Starting at the top of the data and ending with the line that holds "Definition leb (x", transcribe each line exactly; include both ends.

* [Material for this task]:
-------

(** * The spaced-repetition / adaptive-review engine of the Japanese learning
      platform

    A shallow embedding of
    - [calculateSM2] of [src/lib/database/functions/srs.ts], and
    - the classes [SM2Algorithm], [RetentionPredictor], [ItemSelector],
      [DifficultyAdjuster] and [LearningEngineCoordinator] of the
      progressive-learning-engine document
      ([ins/FINAL_COMPLETION_SUMMARY.md]),
    followed by the properties the specification states about them.

    Modelling conventions.
    - A JavaScript [number] is an exact rational ([Q]).  Equality of numbers
      is [Qeq] ([==]).  The rounding of IEEE doubles and [NaN] are modelled
      where a property depends on them: the selector's priority score is an
      [option] whose [None] is [NaN], and the session average of the
      difficulty adjuster is computed with the rounding of doubles
      ([Double]).  Elsewhere they are outside the model, and so are the
      infinities.
    - [Math.round x] is [floor (x + 1/2)] (ties go up, as in ECMAScript).
    - A [throw] is the [Throw] outcome of a [completion]; a normal return is
      [Normal].
    - [await]ed collaborators (the "in practice, fetch from database" stubs)
      and the clock are explicit arguments. *)

From Stdlib Require Import QArith Qround Qabs Qpower Lqa ZArith Lia.
From Stdlib Require Import List String Bool DecimalString.
From Stdlib Require Import Sorting.Permutation Sorting.Sorted.
Import ListNotations.

Local Open Scope Q_scope.

(** ** JavaScript numbers and the [Math] functions the engine calls *)

Module JS.

Definition number := Q.

(** The relational operators of the source, as booleans. *)
Definition ltb (x y : number) : bool := negb (Qle_bool y x).
Definition gtb (x y : number) : bool := ltb y x.
Definition leb (x y : number) : bool := Qle_bool x y.
Definition geb (x y : number) : bool := leb y x.
Definition strict_eq (x y : number) : bool := Qeq_bool x y.

(** [Math.round], [Math.abs], [Math.max], [Math.min]. *)
Definition Math_round (x : number) : number := inject_Z (Qfloor (x + (1 # 2))).
Definition Math_abs (x : number) : number := Qabs x.
Definition Math_max (x y : number) : number := if ltb x y then y else x.
Definition Math_min (x y : number) : number := if ltb y x then y else x.

(** A number in a boolean position: [0] is falsy, everything else truthy. *)
Definition truthy (x : number) : bool := negb (Qeq_bool x 0).

(** The outcome of a call: a returned value or a thrown [Error]. *)
Inductive completion (A : Type) : Type :=
| Normal (a : A)
| Throw (message : string).
#[global] Arguments Normal {A} a.
#[global] Arguments Throw {A} message.

Definition returns {A : Type} (c : completion A) : bool :=
  match c with Normal _ => true | Throw _ => false end.

Definition throws {A : Type} (c : completion A) : bool :=
  negb (returns c).

End JS.

Import JS.

Declare Scope js_scope.
Delimit Scope js_scope with js.
Infix "<?" := ltb (at level 70, no associativity) : js_scope.
Infix ">?" := gtb (at level 70, no associativity) : js_scope.
Infix "<=?" := leb (at level 70, no associativity) : js_scope.
Infix ">=?" := geb (at level 70, no associativity) : js_scope.
Infix "===" := strict_eq (at level 70, no associativity) : js_scope.
Local Open Scope js_scope.

(** ** The rounding of doubles *)

(** Where a property depends on what an operation rounds to, the operation
    is modelled with its rounding: the result of an arithmetic operation on
    doubles is the double nearest to the exact result (IEEE 754 binary64,
    round to nearest, ties to even), and so is the value of a decimal
    literal.  The exponent is not bounded here: overflow to [Infinity] and
    the reduced precision of subnormal numbers (below [2^-1022]) are outside
    the model. *)
Module Double.

(** [floor (log2 x)], for [x > 0]. *)
Definition exponent (x : Q) : Z :=
  let e := (Z.log2 (Qnum x) - Z.log2 (Zpos (Qden x)))%Z in
  if Qle_bool (2 ^ e) x then e else (e - 1)%Z.

(** The integer nearest to [x]; of two that are as near, the even one. *)
Definition nearest_even (x : Q) : Z :=
  let below := Qfloor x in
  let rest := x - inject_Z below in
  if rest <? 1 # 2 then below
  else if (1 # 2) <? rest then (below + 1)%Z
  else if Z.even below then below else (below + 1)%Z.

(** The double nearest to [x]: [x] rounded to 53 significant bits. *)
Definition round (x : Q) : number :=
  if Qeq_bool x 0 then 0
  else
    let ulp := 2 ^ (exponent (Qabs x) - 52) in
    Qred (inject_Z (nearest_even (x / ulp)) * ulp).

(** [x + y], [x * y] and [x / y] on doubles. *)
Definition add (x y : number) : number := round (x + y).
Definition mul (x y : number) : number := round (x * y).
Definition div (x y : number) : number := round (x / y).

End Double.

(** ** [srs.ts]: the SM-2 step used by the application *)

Module Srs.

Record SM2 : Type := mkSM2 {
  interval : number;
  repetitions : number;
  easeFactor : number
}.

(** [calculateSM2 (quality, repetitions, easeFactor, interval)]. *)
Definition calculateSM2 (quality repetitions easeFactor interval : number)
  : SM2 :=
  let newEaseFactor :=
    easeFactor + (0.1 - (5 - quality) * (0.08 + (5 - quality) * 0.02)) in
  let newEaseFactor :=
    if newEaseFactor <? 1.3 then 1.3 else newEaseFactor in
  if quality <? 3 then
    {| interval := 1; repetitions := 0; easeFactor := newEaseFactor |}
  else
    let newRepetitions := repetitions + 1 in
    let newInterval :=
      if newRepetitions === 1 then 1
      else if newRepetitions === 2 then 6
      else Math_round (interval * newEaseFactor) in
    {| interval := newInterval;
       repetitions := newRepetitions;
       easeFactor := newEaseFactor |}.

(** The outcome of a call of [calculateSM2]: its body has no [throw] and
    calls nothing but [Math.round], so every call returns. *)
Definition calculateSM2_call (quality repetitions easeFactor interval : number)
  : completion SM2 :=
  Normal (calculateSM2 quality repetitions easeFactor interval).

(** A run of reviews of one card: [useSRS.reviewCard] calls [calculateSM2]
    on the card's repetitions, ease factor and interval, and each result is
    the state the next review starts from. *)
Definition review (card : SM2) (quality : number) : SM2 :=
  calculateSM2 quality (repetitions card) (easeFactor card) (interval card).

Definition reviews (card : SM2) (qualities : list number) : SM2 :=
  fold_left review qualities card.

End Srs.

(** ** The engine document: [SM2Algorithm] *)

Module SM2Algorithm.

Record SRSParams : Type := mkSRSParams {
  interval : number;
  repetitions : number;
  easeFactor : number;
  nextReviewDate : number
}.

(** [calculateNextReviewDate]: dates are counted in days; [today] is the
    reading of [new Date()]. *)
Definition calculateNextReviewDate (today daysFromNow : number) : number :=
  today + daysFromNow.

(** [calculateNextReview (quality, repetitions, previousInterval,
    easeFactor)]. *)
Definition calculateNextReview (today : number)
    (quality repetitions previousInterval easeFactor : number)
  : completion SRSParams :=
  if (quality <? 0) || (quality >? 5) then
    Throw "Quality must be between 0 and 5"
  else
    let '(newInterval, newRepetitions) :=
      if quality <? 3 then (1, 0)
      else
        let newRepetitions := repetitions + 1 in
        if newRepetitions === 1 then (1, newRepetitions)
        else if newRepetitions === 2 then (6, newRepetitions)
        else (Math_round (previousInterval * easeFactor), newRepetitions) in
    let newEaseFactor :=
      easeFactor + (0.1 - (5 - quality) * (0.08 + (5 - quality) * 0.02)) in
    let newEaseFactor :=
      if newEaseFactor <? 1.3 then 1.3 else newEaseFactor in
    Normal {| interval := newInterval;
              repetitions := newRepetitions;
              easeFactor := newEaseFactor;
              nextReviewDate := calculateNextReviewDate today newInterval |}.

(** [adjustIntervalForUser]. *)
Definition adjustIntervalForUser
    (baseInterval userRetentionRate contentDifficulty : number) : number :=
  let retentionAdjustment := (userRetentionRate - 0.8) * 2 in
  let difficultyAdjustment := (1 - contentDifficulty) * 0.5 in
  let adjustmentFactor := 1 + retentionAdjustment - difficultyAdjustment in
  let clampedFactor := Math_max 0.5 (Math_min 2.0 adjustmentFactor) in
  Math_round (baseInterval * clampedFactor).

(** A run of reviews, each result being the input of the next; the first
    throw aborts the run. *)
Fixpoint reviews (today : number) (card : SRSParams) (qualities : list number)
  : completion SRSParams :=
  match qualities with
  | [] => Normal card
  | q :: qs =>
      match calculateNextReview today q (repetitions card) (interval card)
              (easeFactor card) with
      | Normal card' => reviews today card' qs
      | Throw m => Throw m
      end
  end.

End SM2Algorithm.

(** ** The engine document: [RetentionPredictor] *)

Module RetentionPredictor.

Record Weights : Type := mkWeights {
  w_timeSinceLastReview : number;
  w_easeFactor : number;
  w_userHistoricalAccuracy : number;
  w_contentDifficulty : number;
  w_dailyLoadFactor : number
}.

(** The constructor's [this.modelWeights]. *)
Definition modelWeights : Weights :=
  {| w_timeSinceLastReview := -0.05;
     w_easeFactor := 0.3;
     w_userHistoricalAccuracy := 0.4;
     w_contentDifficulty := -0.2;
     w_dailyLoadFactor := -0.1 |}.

Record ItemData : Type := mkItemData {
  timeSinceLastReview : number;
  easeFactor : number;
  userHistoricalAccuracy : number;
  contentDifficulty : number;
  dailyLoadFactor : number;
  currentInterval : option number
}.

(** [{ ...itemData, timeSinceLastReview: days }]. *)
Definition with_timeSinceLastReview (d : ItemData) (days : number) : ItemData :=
  {| timeSinceLastReview := days;
     easeFactor := easeFactor d;
     userHistoricalAccuracy := userHistoricalAccuracy d;
     contentDifficulty := contentDifficulty d;
     dailyLoadFactor := dailyLoadFactor d;
     currentInterval := currentInterval d |}.

(** The variables of the bisection loop, and, as a ghost field, the
    brackets [(low, high)] the loop body has bisected so far (oldest
    first). *)
Record Loop : Type := mkLoop {
  days : number;
  low : number;
  high : number;
  iterations : nat;
  bisected : list (number * number)
}.

Definition maxIterations : nat := 20.

Definition midpoint (b : number * number) : number := (fst b + snd b) / 2.

(** What one execution of the loop body does to the control flow. *)
Inductive Flow : Type :=
| Break (s : Loop)
| Continue (s : Loop).

Section Predictor.

(** [Math.exp] is the host's; the predictor is stated for any such
    function. *)
Variable Math_exp : number -> number.

Definition predictRecallProbability (itemData : ItemData) : number :=
  let logit := 0 in
  let logit := logit + w_timeSinceLastReview modelWeights * timeSinceLastReview itemData in
  let logit := logit + w_easeFactor modelWeights * easeFactor itemData in
  let logit := logit + w_userHistoricalAccuracy modelWeights * userHistoricalAccuracy itemData in
  let logit := logit + w_contentDifficulty modelWeights * contentDifficulty itemData in
  let logit := logit + w_dailyLoadFactor modelWeights * dailyLoadFactor itemData in
  let probability := 1 / (1 + Math_exp (- logit)) in
  probability.

Variable itemData : ItemData.
Variable targetRetention : number.

(** Whether the probe at [d] days ends the search. *)
Definition converged (d : number) : bool :=
  Math_abs (predictRecallProbability (with_timeSinceLastReview itemData d)
            - targetRetention) <? 0.01.

(** The body of [while (iterations < maxIterations) { ... }]. *)
Definition body (s : Loop) : Flow :=
  let days := (low s + high s) / 2 in
  let seen := bisected s ++ [(low s, high s)] in
  let estimatedData := with_timeSinceLastReview itemData days in
  let recallProb := predictRecallProbability estimatedData in
  if Math_abs (recallProb - targetRetention) <? 0.01 then
    Break (mkLoop days (low s) (high s) (iterations s) seen)
  else if recallProb >? targetRetention then
    Continue (mkLoop days days (high s) (S (iterations s)) seen)
  else
    Continue (mkLoop days (low s) days (S (iterations s)) seen).

(** The loop itself; [fuel] bounds the number of times the guard is
    evaluated and [None] means the fuel ran out first. *)
Fixpoint while (fuel : nat) (s : Loop) : option Loop :=
  match fuel with
  | O => None
  | S fuel' =>
      if (iterations s <? maxIterations)%nat then
        match body s with
        | Break s' => Some s'
        | Continue s' => while fuel' s'
        end
      else Some s
  end.

Definition initial : Loop :=
  {| days := match currentInterval itemData with
             | Some c => if truthy c then c else 1
             | None => 1
             end;
     low := 0.1;
     high := 365;
     iterations := 0;
     bisected := [] |}.

Definition recommendReviewTiming_fuel (fuel : nat) : option number :=
  option_map (fun s => Math_round (days s)) (while fuel initial).

End Predictor.

(** The default of the parameter [targetRetention = 0.8]. *)
Definition orDefault (targetRetention : option number) : number :=
  match targetRetention with Some t => t | None => 0.8 end.

(** [recommendReviewTiming (itemData, targetRetention = 0.8)]: the guard is
    evaluated at most [maxIterations + 1] times. *)
Definition recommendReviewTiming (Math_exp : number -> number)
    (itemData : ItemData) (targetRetention : option number) : option number :=
  recommendReviewTiming_fuel Math_exp itemData (orDefault targetRetention)
    (S maxIterations).

End RetentionPredictor.


(** ** [Array.prototype] methods the engine calls *)

Module JSArray.

Section Sort.
Context {A : Type}.
Variable comparefn : A -> A -> number.

(** [x] goes in front of the first element it does not have to follow. *)
Fixpoint insert (x : A) (l : list A) : list A :=
  match l with
  | [] => [x]
  | y :: l' =>
      if comparefn x y >? 0 then y :: insert x l' else x :: y :: l'
  end.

-------

* [Solution to the exercise]:
(** * The spaced-repetition / adaptive-review engine of the Japanese learning
      platform

    A shallow embedding of
    - [calculateSM2] of [src/lib/database/functions/srs.ts], and
    - the classes [SM2Algorithm], [RetentionPredictor], [ItemSelector],
      [DifficultyAdjuster] and [LearningEngineCoordinator] of the
      progressive-learning-engine document
      ([ins/FINAL_COMPLETION_SUMMARY.md]),
    followed by the properties the specification states about them.

    Modelling conventions.
    - A JavaScript [number] is an exact rational ([Q]).  Equality of numbers
      is [Qeq] ([==]).  The rounding of IEEE doubles and [NaN] are modelled
      where a property depends on them: the selector's priority score is an
      [option] whose [None] is [NaN], and the session average of the
      difficulty adjuster is computed with the rounding of doubles
      ([Double]).  Elsewhere they are outside the model, and so are the
      infinities.
    - [Math.round x] is [floor (x + 1/2)] (ties go up, as in ECMAScript).
    - A [throw] is the [Throw] outcome of a [completion]; a normal return is
      [Normal].
    - [await]ed collaborators (the "in practice, fetch from database" stubs)
      and the clock are explicit arguments. *)

From Stdlib Require Import QArith Qround Qabs Qpower Lqa ZArith Lia.
From Stdlib Require Import List String Bool DecimalString.
From Stdlib Require Import Sorting.Permutation Sorting.Sorted.
Import ListNotations.

Local Open Scope Q_scope.

(** ** JavaScript numbers and the [Math] functions the engine calls *)

Module JS.

Definition number := Q.

(** The relational operators of the source, as booleans. *)
Definition ltb (x y : number) : bool := negb (Qle_bool y x).
Definition gtb (x y : number) : bool := ltb y x.
Definition leb (x y : number) : bool := Qle_bool x y.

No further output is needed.